**RECORDS PROVIDED**:
%%

Definition run_or (g : ConnectionGraph) (es : list GraphEvent) : ConnectionGraph := match graph_run g es with Done g' => g' | _ => g end.
Lemma run_or_ok p es : Forall ports_nonneg (edges p) -> well_timed false es = true -> graph_ok (run_or (graph_new p) es).
Proof.
  intros Hp Hw. destruct (new_ok p Hp) as [Hok Hid]. pose proof (run_ok es false _ Hok (fun _ => Hid) Hw) as H. unfold run_or.
  destruct (graph_run (graph_new p) es); [apply H|done..].
Qed.
Lemma graph_mouse_up_wires_witness :
  let g := run_or (graph_new three_nodes) [MouseDown 226 52] in
  exists g', graph_mouse_up g 274 52 = Done (true, g') /\ map to_node (edges (project g')) = [1; 2].
Proof.
  intros g. assert (exists g1, graph_find_port_at g 274 52 = Done (1, g1)) as [g1 Hf] by (eexists; vm_compute; reflexivity).
  destruct (graph_mouse_up_wires g 274 52 g1 1 0 (one_port 2 PORT_STRING false) (mkPort 0 "p" PORT_STRING false None)
    (mkPort 0 "p" PORT_TRIGGER true None)) as (g' & Hg' & _ & _ & He); [apply run_or_ok; [constructor|reflexivity]| |vm_compute; reflexivity|reflexivity|exact Hf|].
  - split; [vm_compute; discriminate|]. split; [vm_compute; discriminate|]. eexists. split; [vm_compute; reflexivity|reflexivity].
  - exists g'. split; [exact Hg'|]. rewrite He. vm_compute. reflexivity.
Defined.
Lemma graph_delete_drag_faults_witness : graph_run (graph_new three_nodes) [MouseDown 100 145; Key KEY_DELETE NUL; MouseMove 101 145] = Fault OutOfBounds.
Proof.
  set (g := run_or (graph_new three_nodes) [MouseDown 100 145]).
  assert (graph_ok g) as Hok by (apply run_or_ok; [constructor|reflexivity]).
  destruct (graph_delete_drag_faults g NUL Hok ltac:(vm_compute; reflexivity) ltac:(vm_compute; reflexivity) ltac:(vm_compute; reflexivity)
    ltac:(vm_compute; reflexivity) ltac:(vm_compute; reflexivity) ltac:(vm_compute; congruence) ltac:(vm_compute; reflexivity)) as (g' & Hk & Hm).
  assert (graph_step (graph_new three_nodes) (MouseDown 100 145) = Done g) as Hg by (vm_compute; reflexivity).
  cbn [graph_run]. rewrite Hg. cbn [mbind exec_bind graph_step]. rewrite Hk. cbn [mbind exec_bind]. by rewrite Hm.
Defined.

%%

**TASK GOAL**:
Repeat the whole listing above exactly.

**RESULT FOR THIS TASK**:
Definition run_or (g : ConnectionGraph) (es : list GraphEvent) : ConnectionGraph := match graph_run g es with Done g' => g' | _ => g end.
Lemma run_or_ok p es : Forall ports_nonneg (edges p) -> well_timed false es = true -> graph_ok (run_or (graph_new p) es).
Proof.
  intros Hp Hw. destruct (new_ok p Hp) as [Hok Hid]. pose proof (run_ok es false _ Hok (fun _ => Hid) Hw) as H. unfold run_or.
  destruct (graph_run (graph_new p) es); [apply H|done..].
Qed.
Lemma graph_mouse_up_wires_witness :
  let g := run_or (graph_new three_nodes) [MouseDown 226 52] in
  exists g', graph_mouse_up g 274 52 = Done (true, g') /\ map to_node (edges (project g')) = [1; 2].
Proof.
  intros g. assert (exists g1, graph_find_port_at g 274 52 = Done (1, g1)) as [g1 Hf] by (eexists; vm_compute; reflexivity).
  destruct (graph_mouse_up_wires g 274 52 g1 1 0 (one_port 2 PORT_STRING false) (mkPort 0 "p" PORT_STRING false None)
    (mkPort 0 "p" PORT_TRIGGER true None)) as (g' & Hg' & _ & _ & He); [apply run_or_ok; [constructor|reflexivity]| |vm_compute; reflexivity|reflexivity|exact Hf|].
  - split; [vm_compute; discriminate|]. split; [vm_compute; discriminate|]. eexists. split; [vm_compute; reflexivity|reflexivity].
  - exists g'. split; [exact Hg'|]. rewrite He. vm_compute. reflexivity.
Defined.
Lemma graph_delete_drag_faults_witness : graph_run (graph_new three_nodes) [MouseDown 100 145; Key KEY_DELETE NUL; MouseMove 101 145] = Fault OutOfBounds.
Proof.
  set (g := run_or (graph_new three_nodes) [MouseDown 100 145]).
  assert (graph_ok g) as Hok by (apply run_or_ok; [constructor|reflexivity]).
  destruct (graph_delete_drag_faults g NUL Hok ltac:(vm_compute; reflexivity) ltac:(vm_compute; reflexivity) ltac:(vm_compute; reflexivity)
    ltac:(vm_compute; reflexivity) ltac:(vm_compute; reflexivity) ltac:(vm_compute; congruence) ltac:(vm_compute; reflexivity)) as (g' & Hk & Hm).
  assert (graph_step (graph_new three_nodes) (MouseDown 100 145) = Done g) as Hg by (vm_compute; reflexivity).
  cbn [graph_run]. rewrite Hg. cbn [mbind exec_bind graph_step]. rewrite Hk. cbn [mbind exec_bind]. by rewrite Hm.
Defined.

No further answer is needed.